## WORK REQUIRED
Sort through the data and copy the lines holding the word "exact".

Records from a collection
(** X7.  [wait_for_kids] never looks at a status and knows two ends.
    When [waitpid] reported every child it returns, with every [pid] set
    to -1 and the streams as they were; otherwise it leaves through
    [exit(1)] with the message that names the first child of the array
    that was not reported. *)
Theorem wait_for_kids_outcome (nkids : nat) (kids0 : list Child)
    (waited : list (Z * Z)) :
  length kids0 = nkids → -1 ∉ waited.*1 →
  Forall (λ kid, pid kid ≠ -1) kids0 →
  (∃ kids', wait_for_kids nkids kids0 waited = Done kids' ∧
            Forall (λ kid, pid kid = -1) kids' ∧
            fp_to <$> kids' = fp_to <$> kids0 ∧
            fp_from <$> kids' = fp_from <$> kids0 ∧
            ∀ kid, kid ∈ kids0 → pid kid ∈ waited.*1) ∨
  (∃ i kid, kids0 !! i = Some kid ∧ (pid kid ∉ waited.*1) ∧
            (∀ j kj, (j < i)%nat → kids0 !! j = Some kj → pid kj ∈ waited.*1) ∧
            wait_for_kids nkids kids0 waited
            = Exit 1 ("Child %d died without being tracked\n"%string, [pid kid])).
Proof.
  intros Hlen Hno Hpids.
  destruct (first_unreported waited kids0) as [Hall|(i & kid & Hkid & Hout & Hbefore)].
  - left. exists (reap_all waited <$> kids0).
    split; [apply wait_for_kids_returns; assumption|].
    split; [| split; [| split; [| exact Hall]]].
    + apply Forall_fmap, Forall_forall. intros kid Hk. simpl.
      apply reap_all_gone. right. apply Hall, Hk.
    + rewrite <- list_fmap_compose. apply list_fmap_ext. intros _ kid _. simpl.
      clear. revert kid. induction waited as [|[p s] waited IH]; intros kid;
        [reflexivity|].
      simpl. rewrite IH. unfold reap. case_decide; reflexivity.
    + rewrite <- list_fmap_compose. apply list_fmap_ext. intros _ kid _. simpl.
      clear. revert kid. induction waited as [|[p s] waited IH]; intros kid;
        [reflexivity|].
      simpl. rewrite IH. unfold reap. case_decide; reflexivity.
  - right. exists i, kid. split; [exact Hkid|]. split; [exact Hout|].
    split; [exact Hbefore|].
    apply (wait_for_kids_untracked nkids kids0 waited i kid); try assumption.
    exact (Forall_lookup_1 _ _ _ _ Hpids Hkid).
Qed.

## COMPLETED TASK
    split; [| split; [| split; [| exact Hall]]].
  - right. exists i, kid. split; [exact Hkid|]. split; [exact Hout|].
    split; [exact Hbefore|].
    exact (Forall_lookup_1 _ _ _ _ Hpids Hkid).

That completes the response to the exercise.